In 1947 the Conservative Coalition in Congress passed the Taft Hartley Act, balancing the rights of management and unions, and delegitimizing Communist union leaders. However, the major job of rooting out Communists from labor unions and the Democratic party was undertaken by liberals, such as Walter Reuther of the autoworkers union and Ronald Reagan of the Screen Actors Guild (Reagan was a liberal Democrat at the time).

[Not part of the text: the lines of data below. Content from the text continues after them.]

(* ===== verification/Session.v ===== *)
(** * The session with the database ([dbms.c], [dbms_dbd.c], [dbms_transaction.c], [bridge.c])

    The opening of a connection and the statements without tables: the identifier of the
    request, the isolation level, constraints.  Each function gives, with its result, the
    texts it hands to the driver in their order; [None] is an access outside a
    buffer ([Dbd]). *)
From S2P Require Import Prelude Util Dbd DbmsDeltav Config.
Local Open Scope Z_scope.

Section session.
(** The escaping of a literal and the answer to a text: 0 when it is accepted. *)
Variable apr_dbd_escape : string -> string.
Variable answer : driver_call -> Z.

Definition execute_call (q : dav_repos_query) : option (Z * list driver_call) :=
  match dbms_execute answer q with
  | None => None
  | Some (e, _, NoCall) => Some (e, [])
  | Some (e, _, call) => Some (e, [call])
  end.

(** A statement without parameters that is reported as an error of the server. *)
Definition execute_text (text : string) : option (option dav_error * list driver_call) :=
  match execute_call (dbms_prepare text) with
  | None => None
  | Some (e, calls) =>
      Some (if decide (e = 0) then None else Some (dav_new_error HTTP_INTERNAL_SERVER_ERROR), calls)
  end.

(** The identifier of the request as a statement, for the log of the server. *)
Definition dbms_select_unique_id (unique_id : string)
  : option (option dav_error * list driver_call) :=
  let q := dbms_prepare "SELECT ?" in
  let q := (dbms_set_string apr_dbd_escape q 1 (Some ("UNIQUE_ID " +:+ unique_id))).2 in
  match execute_call q with
  | None => None
  | Some (e, calls) =>
      Some (if decide (e = 0) then None else Some (dav_new_error HTTP_INTERNAL_SERVER_ERROR), calls)
  end.

(** ** Isolation levels *)

Inductive xaction_iso_level := READ_UNCOMMITTED | READ_COMMITTED | REPEATABLE_READ | SERIALIZABLE.

Definition iso_level_text (level : xaction_iso_level) : string :=
  match level with
  | READ_UNCOMMITTED => "READ UNCOMMITTED"
  | READ_COMMITTED => "READ COMMITTED"
  | REPEATABLE_READ => "REPEATABLE READ"
  | SERIALIZABLE => "SERIALIZABLE"
  end.

(** [apr_pstrcat] ends at the first NULL: without a known server the text is empty. *)
Definition iso_level_query (dbms : dbms_kind) (level : xaction_iso_level) : string :=
  match dbms with
  | PGSQL => "SET SESSION CHARACTERISTICS AS TRANSACTION ISOLATION LEVEL " +:+ iso_level_text level
  | MYSQL => "SET SESSION TRANSACTION ISOLATION LEVEL " +:+ iso_level_text level
  | DB_UNKNOWN => EmptyString
  end.

Definition dbms_set_session_xaction_iso_level (dbms : dbms_kind) (level : xaction_iso_level)
  : option (Z * list driver_call) :=
  execute_call (dbms_prepare (iso_level_query dbms level)).

(** The second function for levels, which nothing calls; they count from 1. *)
Definition transaction_levels : list string :=
  ["SET SESSION TRANSACTION LEVEL READ UNCOMMITTED";
   "SET SESSION TRANSACTION LEVEL READ COMMITTED";
   "SET SESSION TRANSACTION LEVEL REPEATABLE READ";
   "SET SESSION TRANSACTION LEVEL SERIALIZABLE"]%string.

Definition dbms_set_isolation_level (level : Z) : option (Z * list driver_call) :=
  let level := if bool_decide (4 < level) || bool_decide (level < 1) then 4 else level in
  match transaction_levels !! Z.to_nat (level - 1) with
  | None => None
  | Some text =>
      match execute_call (dbms_prepare text) with
      | None => None
      | Some (e, calls) => Some (if decide (e = 0) then 0 else -1, calls)
      end
  end.

(** ** The connection *)

(** A connection is taken from the pool of httpd for a request, or opened with the
    driver's name and parameters and then closed again by [dbms_closedb]. *)
Inductive connection := Pooled | Opened.

Definition dbms_api_opendb (ap_dbd_acquire : bool) : option connection :=
  if ap_dbd_acquire then Some Pooled else None.

Definition dbms_api_opendb_params (apr_dbd_get_driver apr_dbd_open : bool) : option connection :=
  if apr_dbd_get_driver then if apr_dbd_open then Some Opened else None else None.

Definition dbms_api_closedb (db : connection) : bool :=
  match db with Pooled => false | Opened => true end.

Definition dbms_closedb (db : connection) : bool := dbms_api_closedb db.

(** What the request gives: whether a connection of the pool could be had, and the identifier
    [mod_unique_id] leaves in its environment; without a request the driver is loaded and
    opened. *)
Inductive open_source :=
| OfRequest (ap_dbd_acquire : bool) (unique_id : option string)
| OfParams (apr_dbd_get_driver apr_dbd_open : bool).

Definition dbms_opendb (dbms : dbms_kind) (src : open_source)
  : option (Z * option connection * list driver_call) :=
  let '(db, first) :=
    match src with
    | OfRequest acquired unique_id =>
        let db := dbms_api_opendb acquired in
        (db, match db, unique_id with
             | Some _, Some id => dbms_select_unique_id id
             | _, _ => Some (None, [])
             end)
    | OfParams has_driver opened =>
        (dbms_api_opendb_params has_driver opened, Some (None, []))
    end in
  match first with
  | None => None
  | Some (_, calls) =>
      match db with
      | None => Some (-1, db, calls)
      | Some _ =>
          match dbms_set_session_xaction_iso_level dbms SERIALIZABLE with
          | None => None
          | Some (e, more) => Some (if decide (e = 0) then 0 else -1, db, calls ++ more)
          end
      end
  end.

(** ** Constraints *)

(** The text is NULL for an unknown server. *)
Definition dbms_drop_constraint (dbms : dbms_kind) (table constraint : string)
  : outcome (option (option dav_error * list driver_call)) :=
  match dbms with
  | PGSQL => Ret (execute_text ("ALTER TABLE " +:+ table +:+ " DROP CONSTRAINT " +:+ constraint))
  | MYSQL => Ret (execute_text ("ALTER TABLE " +:+ table +:+ " DROP FOREIGN KEY `" +:+ constraint +:+ "`"))
  | DB_UNKNOWN => Crash
  end.

Definition dbms_add_constraint (table constraint : string)
  : option (option dav_error * list driver_call) :=
  execute_text ("ALTER TABLE " +:+ table +:+ " ADD " +:+ constraint).

Definition dbms_defer_all_constraints : option (option dav_error * list driver_call) :=
  execute_text "SET CONSTRAINTS ALL DEFERRED".

(** ** Lemmas *)

Lemma execute_call_plain text :
  count_char QMARK text = 0%nat ->
  execute_call (dbms_prepare text)
  = let call := if is_select_text text then AprDbdSelect text else AprDbdQuery text in
    Some (answer call, [call]).
Proof.
  intros Hq. unfold execute_call, dbms_execute, dbms_prepare. rewrite Hq. cbn.
  unfold build_escquery. rewrite decide_True by done. cbn. by destruct (is_select_text text).
Qed.

Lemma set_level_call dbms level :
  let call := AprDbdQuery (iso_level_query dbms level) in
  dbms_set_session_xaction_iso_level dbms level = Some (answer call, [call]).
Proof.
  unfold dbms_set_session_xaction_iso_level. rewrite execute_call_plain by (by destruct dbms, level).
  by destruct dbms, level; vm_compute.
Qed.

(** The texts before the level: the identifier of the request, when there is one. *)
Definition unique_id_calls (src : open_source) : list driver_call :=
  match src with
  | OfRequest true (Some id) =>
      [AprDbdSelect ("SELECT '" +:+ apr_dbd_escape ("UNIQUE_ID " +:+ id) +:+ "'")]
  | _ => []
  end.

Definition connected (src : open_source) : option connection :=
  match src with
  | OfRequest acquired _ => dbms_api_opendb acquired
  | OfParams has_driver opened => dbms_api_opendb_params has_driver opened
  end.

Lemma select_unique_id_call id :
  string_forall not_nul (apr_dbd_escape ("UNIQUE_ID " +:+ id)) = true ->
  fits ("SELECT '" +:+ apr_dbd_escape ("UNIQUE_ID " +:+ id) +:+ "'") ->
  let call := AprDbdSelect ("SELECT '" +:+ apr_dbd_escape ("UNIQUE_ID " +:+ id) +:+ "'") in
  exists err, dbms_select_unique_id id = Some (err, [call]).
Proof.
  intros Hn Hfit call. unfold dbms_select_unique_id. set (e := apr_dbd_escape _) in *.
  set (p := String QUOTE (e +:+ String QUOTE "")).
  change ((dbms_set_string apr_dbd_escape (dbms_prepare "SELECT ?") 1 (Some ("UNIQUE_ID " +:+ id))).2)
    with (Query "SELECT ?" 1 [Some p] DAV_REPOS_STATE_PREPARED false).
  assert (substitute "SELECT ?" [p] = "SELECT '" +:+ e +:+ "'") as Hs.
  { cbn. by rewrite string_app_nil_r. }
  assert (string_forall not_nul (substitute "SELECT ?" [p]) = true) as Hnul.
  { rewrite Hs. cbn. by rewrite string_forall_app, Hn. }
  unfold execute_call, dbms_execute.
  change [Some p] with (Some <$> [p]). cbn [query_string parameters].
  rewrite full_length_of, (build_escquery_ok "SELECT ?" [p]); [|done|done|by rewrite Hs|done|done].
  rewrite Hs. cbn. by eexists.
Qed.

(** The identifier of the request makes a text that fits a buffer. *)
Definition short_id (src : open_source) : Prop :=
  match src with
  | OfRequest _ (Some id) => fits ("SELECT '" +:+ apr_dbd_escape ("UNIQUE_ID " +:+ id) +:+ "'")
  | _ => True
  end.

(** The first part of the opening. *)
Lemma open_source_calls src :
  (forall s, string_forall not_nul (apr_dbd_escape s) = true) -> short_id src ->
  exists err, match src with
              | OfRequest acquired unique_id =>
                  (dbms_api_opendb acquired,
                   match dbms_api_opendb acquired, unique_id with
                   | Some _, Some id => dbms_select_unique_id id
                   | _, _ => Some (None, [])
                   end)
              | OfParams has_driver opened =>
                  (dbms_api_opendb_params has_driver opened, Some (None, []))
              end = (connected src, Some (err, unique_id_calls src)).
Proof.
  intros Hn Hs. destruct src as [[] [id|]|? ?]; try by exists None.
  destruct (select_unique_id_call id (Hn _) Hs) as (err & Hc). exists err. cbn. by rewrite Hc.
Qed.

(** A connection is reported open exactly when there is one and the server accepts the
    serializable level.  The level is then the last text sent, after the identifier of
    the request, whose refusal is ignored. *)
Theorem opendb_serializable dbms src :
  (forall s, string_forall not_nul (apr_dbd_escape s) = true) -> short_id src ->
  let level := AprDbdQuery (iso_level_query dbms SERIALIZABLE) in
  dbms_opendb dbms src
  = Some (if decide (is_Some (connected src) /\ answer level = 0) then 0 else -1, connected src,
          unique_id_calls src ++ if decide (is_Some (connected src)) then [level] else []).
Proof.
  intros Hn Hs level. unfold dbms_opendb. destruct (open_source_calls src Hn Hs) as (err & ->).
  destruct (connected src) as [db|].
  - rewrite set_level_call. fold level. rewrite (decide_True (P := is_Some (Some db))) by done.
    do 3 f_equal. destruct (decide (answer level = 0)); [rewrite decide_True|rewrite decide_False];
      [done|by split|done|by intros []].
  - rewrite (decide_False (P := is_Some None)) by (by intros []).
    rewrite decide_False by (by intros [[? [=]] _]). by rewrite app_nil_r.
Qed.
End session.

Lemma opendb_serializable_witness :
  let level := AprDbdQuery "SET SESSION CHARACTERISTICS AS TRANSACTION ISOLATION LEVEL SERIALIZABLE" in
  dbms_opendb (fun _ => "id"%string) (fun _ => 0) PGSQL (OfRequest true (Some "VzLk"%string))
  = Some (0, Some Pooled, [AprDbdSelect "SELECT 'id'"; level]).
Proof.
  exact (opendb_serializable (fun _ => "id"%string) (fun _ => 0) PGSQL
           (OfRequest true (Some "VzLk"%string)) (fun _ => eq_refl) eq_refl).
Defined.
(** * EMA anomaly detector ([anomaly_detection.py])

    A shallow embedding of [validate_data], of the class
    [EMAAnomalyDetector] ([__init__], [update_ema]), of the two loops that
    call it and of the generator of samples, with the properties of the
    online detection core.

    Python is dynamically typed: every attribute of the detector and every
    sample is a Python object.  The embedding keeps that: a [value] is
    [None], a number or a string, each operator the method uses is a
    partial function on [value] that raises where Python does, and
    [update_ema] runs in a state-and-exception monad over the detector's
    attributes, so that an exception raised half way leaves the assignments
    made before it in place, as in Python.

    Numbers.  The numbers are carried by one constructor [PyNum] over a type
    [F] with the operations of the class [Arith].  What holds of the method
    whatever the arithmetic is stated for every instance of the class.  Two
    instances are given:
    - [float_arith], the kernel's binary64 floats: the arithmetic Python
      runs on [float], rounding, overflow, [infinity] and [nan] included;
      it evaluates.  It is [float_arith_with] at the correctly rounded
      square, the one operation the method leaves to the C library;
    - [R_arith], the real numbers, without rounding, overflow or NaN: used
      where the method computes exactly and as a second reading of the
      scenario. *)

From Stdlib Require Import Reals Lra String List Bool.
From Stdlib Require Import Floats.PrimFloat.
From Stdlib Require Floats.FloatOps Floats.SpecFloat Floats.FloatAxioms.
From Stdlib Require Import ZArith PeanoNat Lia.
Import ListNotations.
(* ===== verification/_CoqProject ===== *)
-Q . S2P
Prelude.v
BTree.v
F64.v
F64Value.v
Text.v
Json.v
Grid.v
Cache.v
Resilience.v
ChunkPlan.v
Mask.v
Auth.v
ProcessGraph.v
Calendar.v
JobStore.v
SqlStore.v
Migration.v
FileStore.v
Metrics.v
Executor.v
Arrays.v
Runner.v
UrlPolicy.v
Catalog.v
Registry.v
Geo.v
Callback.v
Apply.v
Reduce.v
Cube.v
Window.v
AsyncTiff.v
Stac.v
Load.v
Stream.v
Timeline.v
CubeOps.v
Jobs.v
Supervisor.v
Interleave.v
Ir.v
Vector.v
Misc.v
Etl.v
EtlEngine.v
EtlService.v
EtlServer.v
OpenEo.v
Raster.v
Blocks.v
Sampling.v
Scenes.v
PixelProcs.v
ReduceProcs.v
BlockExec.v
SubGraph.v
Credentials.v
Routes.v
GeoExec.v
GeoCache.v
GdalTools.v
Cli.v
Contracts.v
ApiDiff.v
Discovery.v
Server.v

A typical conservative Republican in Congress was Noah M. Mason (1882–1965), who represented a rural downstate district in Illinois from 1937 to 1962. Not nearly as flamboyant or well known as his colleague Everett McKinley Dirksen, He ardently supported states' rights in order to minimize the federal role, for he feared federal regulation of business. He distrusted Roosevelt, and gave many speeches against high federal spending. He called out New Dealers, such as Eveline Burns, Henry A. Wallace, Adolph A. Berle, Jr., and Paul Porter, as socialists, and suggested their policies resembled fascism. He fought Communism as a member of the House Un-American Activities Committee(1938–43), and in 1950 he championed Joe McCarthy's exposes.